Teacher Pay Rankings: Use At Your Own Risk


    In this week's CommenTerry, I review some of the problems and challenges associated with the teacher pay rankings published by the National Education Association.
    I have been discussing teacher pay rankings for years. In fact, three years ago I wrote a newsletter piece titled, Education spending in North Carolina: The ranking problem. In that piece, I outlined the major problems associated with the National Education Association (NEA) rankings of teacher pay included in their annual "Rankings and Estimates" publications. I pointed out the following:

  • The current-year rankings were educated guesses based on the budgetary trends from previous years;
  • NEA comparisons do not take into account cost-of-living differences among states;
  • NEA researchers also do not address variations in how states, localities, and districts fund their public schools; and
  • Because of these difficulties, NEA researchers urge caution when citing state-by-state estimates published in "Rankings & Estimates."

    Many of the issues and themes addressed in the newsletter referenced above were reiterated in subsequent analyses of the rankings, which can be found here and here. In addition, Don Carrington's Carolina Journal article on the relationship between teacher and private sector pay is an incredibly valuable contribution to the discussion.

    Every year, NEA researchers send two short surveys to state education agencies, asking them to provide and update basic demographic, economic, enrollment, financial, and personnel data for the state (See Facts and Stats below). They acknowledge that the data they receive can be dicey,

The NEA recognizes that each state's department of education (DOE) has its own system of accounting and reporting for state executive and legislative branch purposes. As a result, it is not always possible to obtain completely comparable data for every state. ("Rankings and Estimates 2013-14," p. 97)

    NEA researchers encourage states to provide clarifying information, but only about half do. North Carolina is not one of them. In most cases, it is difficult to know what elements are included or excluded from states' average salary figures.

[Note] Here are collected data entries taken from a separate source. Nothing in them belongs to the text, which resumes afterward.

(* ===== verification/_CoqProject ===== *)
-Q . S2P
Prelude.v
Endian.v
Varint.v
ByteArray.v
ByteArraySpec.v
ByteArrayProps.v
ByteCodec.v
ByteCodecProps.v
TimeWheel.v
TimeWheelProps.v
CStr.v
HttpMessage.v
HttpMessageProps.v
HttpServer.v
HttpServerProps.v
HttpSpec.v
HttpSpecProps.v
HttpStartProps.v
HttpEdge.v
HttpEdgeProps.v
Schedule.v
ScheduleProps.v
CoLifetime.v
CoLifetimeProps.v
Epoll.v
EpollProps.v
Reactor.v
ReactorProps.v
ReactorLive.v
Hook.v
HookProps.v
Log.v
LogProps.v
LogFile.v
LogFileProps.v
LexicalCast.v
YamlText.v
LexicalCastProps.v
Config.v
ConfigProps.v
LogConf.v
LogConfProps.v
Mutex.v
MutexProps.v
RWMutexProps.v
LockedObject.v
LockedObjectProps.v
ConcurrentLog.v
ConcurrentLogProps.v
Address.v
AddressProps.v
Socket.v
SocketProps.v
Util.v
ProgramProps.v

    On the other hand, Illinois reports that salary data "may include extra-duty pay." Education officials from Oregon write, "Where applicable, 'average teacher salary' includes the contract amount plus 6 percent for the employer portion of retirement contributions." New York declares that their "teacher salary data are medians, not averages (arithmetic means)." Given these and other variations in reporting, it is safe to say that the NEA data do not lend themselves to apples-to-apples comparisons. Unfortunately, that has not stopped the mainstream media and public school advocacy groups from exalting the report.

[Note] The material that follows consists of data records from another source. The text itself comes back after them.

(* ===== verification/ByteArraySpec.v ===== *)
(** * Correctness of the byte array

    The representation invariant of the linked list, and the refinement of an
    abstract byte stream: a list of written bytes and a read position. *)

From S2P Require Import Prelude ByteArray.
Import ByteArray.

Module ByteArraySpec.

(** ** Linked segments *)

(** [ls] lists the locations and nodes from [p] up to (not including) [q]. *)
Fixpoint lseg (h : gmap loc Node) (p : option loc) (ls : list (loc * Node))
  (q : option loc) : Prop :=
  match ls with
  | [] => p = q
  | (l, n) :: ls' => p = Some l ∧ h !! l = Some n ∧ lseg h (next_ n) ls' q
  end.

Definition data (e : loc * Node) : list mbyte := base_ptr_ e.2.
Definition raw (ls : list (loc * Node)) : list mbyte := concat (data <$> ls).

(** The written part of a node of [base] bytes. *)
Definition written (base : nat) (e : loc * Node) : list mbyte :=
  take (base - rest_size_ e.2) (data e).
Definition content (base : nat) (ls : list (loc * Node)) : list mbyte :=
  concat (written base <$> ls).

Definition node_ok (base : nat) (e : loc * Node) : Prop :=
  length (data e) = base ∧ rest_size_ e.2 ≤ base.
Definition full (e : loc * Node) : Prop := rest_size_ e.2 = 0.
Definition empty (base : nat) (e : loc * Node) : Prop := rest_size_ e.2 = base.

(** The invariant: [pre] are full nodes, [(l, n)] is the write node, [post]
    are nodes not written to yet. *)
Record inv (s : ByteArray) (pre : list (loc * Node)) (l : loc) (n : Node)
  (post : list (loc * Node)) : Prop := Inv {
  inv_base : 0 < base_size_ s;
  inv_list : lseg (heap s) (root_ptr_ s) (pre ++ (l, n) :: post) None;
  inv_nodup : NoDup (pre ++ (l, n) :: post).*1;
  inv_brk : Forall (λ l, l < brk s) (pre ++ (l, n) :: post).*1;
  inv_ok : Forall (node_ok (base_size_ s)) (pre ++ (l, n) :: post);
  inv_pre : Forall full pre;
  inv_post : Forall (empty (base_size_ s)) post;
  inv_write : write_ptr_ s = Some l;
  inv_cap : length (pre ++ (l, n) :: post) * base_size_ s ≤ capacity_ s }.

(** [read_ptr_] is the node that holds position [read_pos_]. *)
Definition read_at (s : ByteArray) (ls : list (loc * Node)) : Prop :=
  read_ptr_ s = fst <$> ls !! (read_pos_ s / base_size_ s).

Section Lseg.
Implicit Types (h : gmap loc Node) (p q r : option loc) (ls : list (loc * Node)).

Lemma lseg_app h p a b r :
  lseg h p (a ++ b) r ↔ ∃ q, lseg h p a q ∧ lseg h q b r.
Proof.
  revert p. induction a as [|[l n] a IH]; intros p; cbn.
  - naive_solver.
  - rewrite IH. naive_solver.
Qed.

Lemma lseg_insert h p ls q l n :
  l ∉ ls.*1 → lseg h p ls q → lseg (<[l := n]> h) p ls q.
Proof.
  revert p. induction ls as [|[l' n'] ls IH]; intros p Hl; cbn in *; [done|].
  intros (-> & Hh & Hr). apply not_elem_of_cons in Hl as [Hne Hl].
  rewrite lookup_insert_ne by done. auto.
Qed.

Lemma lseg_lookup h p ls q i l n :
  lseg h p ls q → ls !! i = Some (l, n) → h !! l = Some n.
Proof.
  revert p i. induction ls as [|[l' n'] ls IH]; intros p [|i]; cbn; [done|done| |].
  - naive_solver.
  - intros (_ & _ & Hr). eauto.
Qed.

(** Following [next_] from the node at [i] leads to the node at [i + 1]. *)
Lemma lseg_next h p ls i l n :
  lseg h p ls None → ls !! i = Some (l, n) → next_ n = fst <$> ls !! S i.
Proof.
  revert p i. induction ls as [|[l' n'] ls IH]; intros p [|i]; cbn; [done|done| |].
  - intros (_ & _ & Hr) [= -> ->]. destruct ls as [|[l2 n2] ls]; cbn in *; naive_solver.
  - intros (_ & _ & Hr). eauto.
Qed.

(** Replacing the contents of one node, link kept. *)
Lemma lseg_update h p a l n n' b :
  NoDup (a ++ (l, n) :: b).*1 → next_ n' = next_ n →
  lseg h p (a ++ (l, n) :: b) None → lseg (<[l := n']> h) p (a ++ (l, n') :: b) None.
Proof.
  rewrite fmap_app, fmap_cons. cbn. intros Hnd Hn.
  apply NoDup_app in Hnd as (_ & Hd & [Hb _]%NoDup_cons).
  rewrite !lseg_app. intros (q & Ha & Hlb). exists q. split.
  - apply lseg_insert; [|done]. intros Hin. apply (Hd l Hin). set_solver.
  - cbn in *. destruct Hlb as (-> & Hh & Hb'). rewrite lookup_insert_eq, Hn.
    split_and!; [done|done|]. by apply lseg_insert.
Qed.
End Lseg.

(** ** Contents *)

Section Contents.
Context (base : nat).
Implicit Types (ls : list (loc * Node)).

Lemma content_app a b : content base (a ++ b) = content base a ++ content base b.
Proof. unfold content. by rewrite fmap_app, concat_app. Qed.

Lemma raw_app a b : raw (a ++ b) = raw a ++ raw b.
Proof. unfold raw. by rewrite fmap_app, concat_app. Qed.

Lemma raw_cons e ls : raw (e :: ls) = data e ++ raw ls.
Proof. done. Qed.

Lemma content_cons e ls : content base (e :: ls) = written base e ++ content base ls.
Proof. done. Qed.

Lemma length_raw ls : Forall (node_ok base) ls → length (raw ls) = length ls * base.
Proof.
  intros H. unfold raw. rewrite (length_concat_same _ base), length_fmap; [done|].
  apply Forall_fmap. eapply Forall_impl; [exact H|]. by intros e [? _].
Qed.

Lemma content_full ls :
  Forall (node_ok base) ls → Forall full ls → content base ls = raw ls.
Proof.
  intros Ho Hf. unfold content, raw. f_equal. apply list_fmap_ext.
  intros i e He. unfold written.
  pose proof (Forall_lookup_1 _ _ _ _ Ho He) as [Hl _].
  pose proof (Forall_lookup_1 _ _ _ _ Hf He) as He0. unfold full in He0.
  rewrite He0, Nat.sub_0_r. apply take_ge. lia.
Qed.

Lemma content_empty ls : Forall (empty base) ls → content base ls = [].
Proof.
  induction 1 as [|e ls He Hls IH]; [done|]. unfold content in *. cbn. rewrite IH.
  unfold written. unfold empty in He. by rewrite He, Nat.sub_diag.
Qed.

Lemma written_full e : node_ok base e → full e → written base e = data e.
Proof. intros [Hl _] Hf. unfold written, full in *. rewrite Hf, take_ge; [done|lia]. Qed.

(** Bytes of one node inside the raw storage. *)
Lemma raw_slice ls i e j k :
  Forall (node_ok base) ls → ls !! i = Some e → j + k ≤ base →
  take k (drop (i * base + j) (raw ls)) = take k (drop j (data e)).
Proof.
  intros Ho Hi Hjk.
  pose proof (take_drop_middle _ _ _ Hi) as Hls.
  rewrite <- Hls in Ho |- *. apply Forall_app in Ho as [Hp [Hok _]%Forall_cons].
  rewrite raw_app. rewrite drop_app, length_raw by done.
  rewrite length_take, (Nat.min_l i) by (apply lookup_lt_Some in Hi; lia).
  replace (drop (i * base + j) (raw (take i ls))) with (@nil mbyte).
  2: { symmetry. apply drop_ge. rewrite length_raw by done.
       rewrite length_take, (Nat.min_l i) by (apply lookup_lt_Some in Hi; lia). lia. }
  replace (i * base + j - i * base) with j by lia. rewrite app_nil_l, raw_cons.
  destruct Hok as [Hl _].
  rewrite drop_app_le by lia. by rewrite take_app_le by (rewrite length_drop; lia).
Qed.
End Contents.

(** What has been written is a prefix of the storage of the nodes. *)
Lemma inv_content s pre l n post :
  inv s pre l n post →
  content (base_size_ s) (pre ++ (l, n) :: post)
  = raw pre ++ take (base_size_ s - rest_size_ n) (base_ptr_ n).
Proof.
  intros I. destruct I. apply Forall_app in inv_ok0 as [Hp Ho%Forall_cons].
  rewrite content_app, content_full by done. f_equal.
  rewrite content_cons, content_empty by done. by rewrite app_nil_r.
Qed.

Lemma inv_content_prefix s pre l n post :
  inv s pre l n post →
  content (base_size_ s) (pre ++ (l, n) :: post)
  = take (length pre * base_size_ s + (base_size_ s - rest_size_ n))
      (raw (pre ++ (l, n) :: post)).
Proof.
  intros I. rewrite inv_content by done. destruct I.
  pose proof inv_ok0 as Ho. apply Forall_app in Ho as [Hp [[Hl Hr] Hq]%Forall_cons].
  rewrite raw_app, take_app, (length_raw (base_size_ s) pre) by done.
  rewrite (take_ge (raw pre)) by (rewrite (length_raw (base_size_ s)) by done; lia).
  f_equal. rewrite Nat.add_comm, Nat.add_sub, raw_cons.
  rewrite take_app_le; [done|]. cbn in *. lia.
Qed.

Lemma inv_content_length s pre l n post :
  inv s pre l n post →
  length (content (base_size_ s) (pre ++ (l, n) :: post))
  = length pre * base_size_ s + (base_size_ s - rest_size_ n).
Proof.
  intros I. rewrite inv_content_prefix, length_take by done. destruct I.
  rewrite (length_raw (base_size_ s)) by done. rewrite length_app. cbn. lia.
Qed.

(** Members that the writing operations leave alone. *)
Record frame (s s' : ByteArray) : Prop := Frame {
  fr_base : base_size_ s' = base_size_ s;
  fr_pos : read_pos_ s' = read_pos_ s;
  fr_root : root_ptr_ s' = root_ptr_ s;
  fr_read : read_ptr_ s' = read_ptr_ s }.

#[global] Instance frame_preorder : PreOrder frame.
Proof. split; [done|]. intros ??? [] []. split; congruence. Qed.

(** ** Growing the list *)

Lemma RoundUp_spec n m :
  0 < m → (Z.of_nat n + Z.of_nat m ≤ 2 ^ 64)%Z → RoundUp n m = (n + m - 1) / m.
Proof.
  intros Hm Hb. unfold RoundUp, wrap, wrap_u. cbn [isigned ibits u64].
  replace ((_ - 1) mod 2 ^ 64)%Z with (Z.of_nat (n + m - 1)).
  - rewrite <- Nat2Z.inj_div. apply Nat2Z.id.
  - rewrite Zminus_mod_idemp_l, Z.mod_small by lia. lia.
Qed.

Lemma RoundUp_covers n m :
  0 < m → (Z.of_nat n + Z.of_nat m ≤ 2 ^ 64)%Z → n ≤ RoundUp n m * m.
Proof.
  intros Hm Hb. rewrite RoundUp_spec by done.
  pose proof (Nat.div_mod_eq (n + m - 1) m).
  pose proof (Nat.mod_upper_bound (n + m - 1) m ltac:(lia)). lia.
Qed.

(** The state after one node is appended to the node [t]. *)
Definition appended (s : ByteArray) (t : loc) (nt : Node) : ByteArray :=
  set_capacity (capacity_ s + base_size_ s)
    (mkByteArray (<[t := mkNode (base_ptr_ nt) (rest_size_ nt) (Some (brk s))]>
                    (<[brk s := fresh_node (base_size_ s)]> (heap s)))
      (S (brk s)) (base_size_ s) (read_pos_ s) (capacity_ s) (root_ptr_ s) (write_ptr_ s) (read_ptr_ s)).

Lemma ExtendCapacity_loop_step cnt s t nt : heap s !! t = Some nt → t < brk s →
  ExtendCapacity_loop (S cnt) (Some t) s = ExtendCapacity_loop cnt (Some (brk s)) (appended s t nt).
Proof.
  intros Ht Hlt. cbn [ExtendCapacity_loop]. mgo.
  set (s0 := mkByteArray (<[brk s := fresh_node (base_size_ s)]> (heap s)) (S (brk s)) (base_size_ s) (read_pos_ s)
    (capacity_ s) (root_ptr_ s) (write_ptr_ s) (read_ptr_ s)).
  rewrite (bind_ok (new_Node (base_size_ s)) _ s (brk s) s0) by done. cbn beta iota.
  rewrite (bind_ok (deref (Some t)) _ s0 nt s0).
  2: { unfold deref. cbn. rewrite lookup_insert_ne by lia. by rewrite Ht. }
  cbn beta iota. unfold store. mgo. done.
Qed.

(** The appended node is the last of the list. *)
Lemma appended_list s a t nt :
  lseg (heap s) (root_ptr_ s) (a ++ [(t, nt)]) (next_ nt) →
  NoDup (a ++ [(t, nt)]).*1 → Forall (λ l, l < brk s) (a ++ [(t, nt)]).*1 →
  let l := (a ++ [(t, mkNode (base_ptr_ nt) (rest_size_ nt) (Some (brk s)))]) ++
             [(brk s, fresh_node (base_size_ s))] in
  heap s !! t = Some nt ∧ t < brk s ∧
  lseg (heap (appended s t nt)) (root_ptr_ (appended s t nt)) l None ∧ NoDup l.*1 ∧
  Forall (λ l, l < brk (appended s t nt)) l.*1.
Proof.
  intros Hls Hnd Hbrk. cbv zeta. apply lseg_app in Hls as (q & Ha & Hq & Ht & Hn). subst q. cbn in Hn.
  rewrite fmap_app in Hnd, Hbrk. apply Forall_app in Hbrk as [Hba [Hbt _]%Forall_cons].
  cbn in Hbt. apply NoDup_app in Hnd as (Hnda & Hdis & _).
  assert (t ∉ a.*1) as Hta by (intros ?; eapply Hdis; [done|set_solver]).
  assert (brk s ∉ a.*1) as Hbna.
  { intros Hin. pose proof (proj1 (Forall_forall _ _) Hba _ Hin). cbn in *. lia. }
  split; [done|]. split; [done|]. split; [|rewrite !fmap_app; cbn; split].
  - rewrite <- app_assoc. apply lseg_app. exists (Some t). split.
    + cbn. by apply lseg_insert, lseg_insert.
    + cbn. rewrite lookup_insert_eq, lookup_insert_ne, lookup_insert_eq by lia. done.
  - apply NoDup_app. split_and!; [| |apply NoDup_singleton].
    + apply NoDup_app. split_and!; [done|exact Hdis|apply NoDup_singleton].
    + intros x [Hx|Hx]%elem_of_app; [set_solver|].
      apply list_elem_of_singleton in Hx as ->. apply not_elem_of_cons. split; [lia|set_solver].
  - rewrite !Forall_app. split_and!.
    + eapply Forall_impl; [exact Hba|]. cbn. lia.
    + constructor; [lia|done].
    + constructor; [lia|done].
Qed.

    If there are crippling problems associated with the NEA report, why do we use it? The answer is simple. There is nothing else out there. Data collected and reported by the National Center for Education Statistics (NCES) often lags by two years or more, depending on their data collection schedule. Even when they report statistics in a timely manner, NCES researchers encounter many of the same methodological challenges that plague the NEA.

    Elected officials use the NEA report to declare that North Carolina is ranked X in average teacher pay (Democrats) or will rank X next year when we raise teacher pay (Republicans). Unfortunately, few have been informed that the rankings they cite are terribly flawed. Others simply choose to ignore that fact.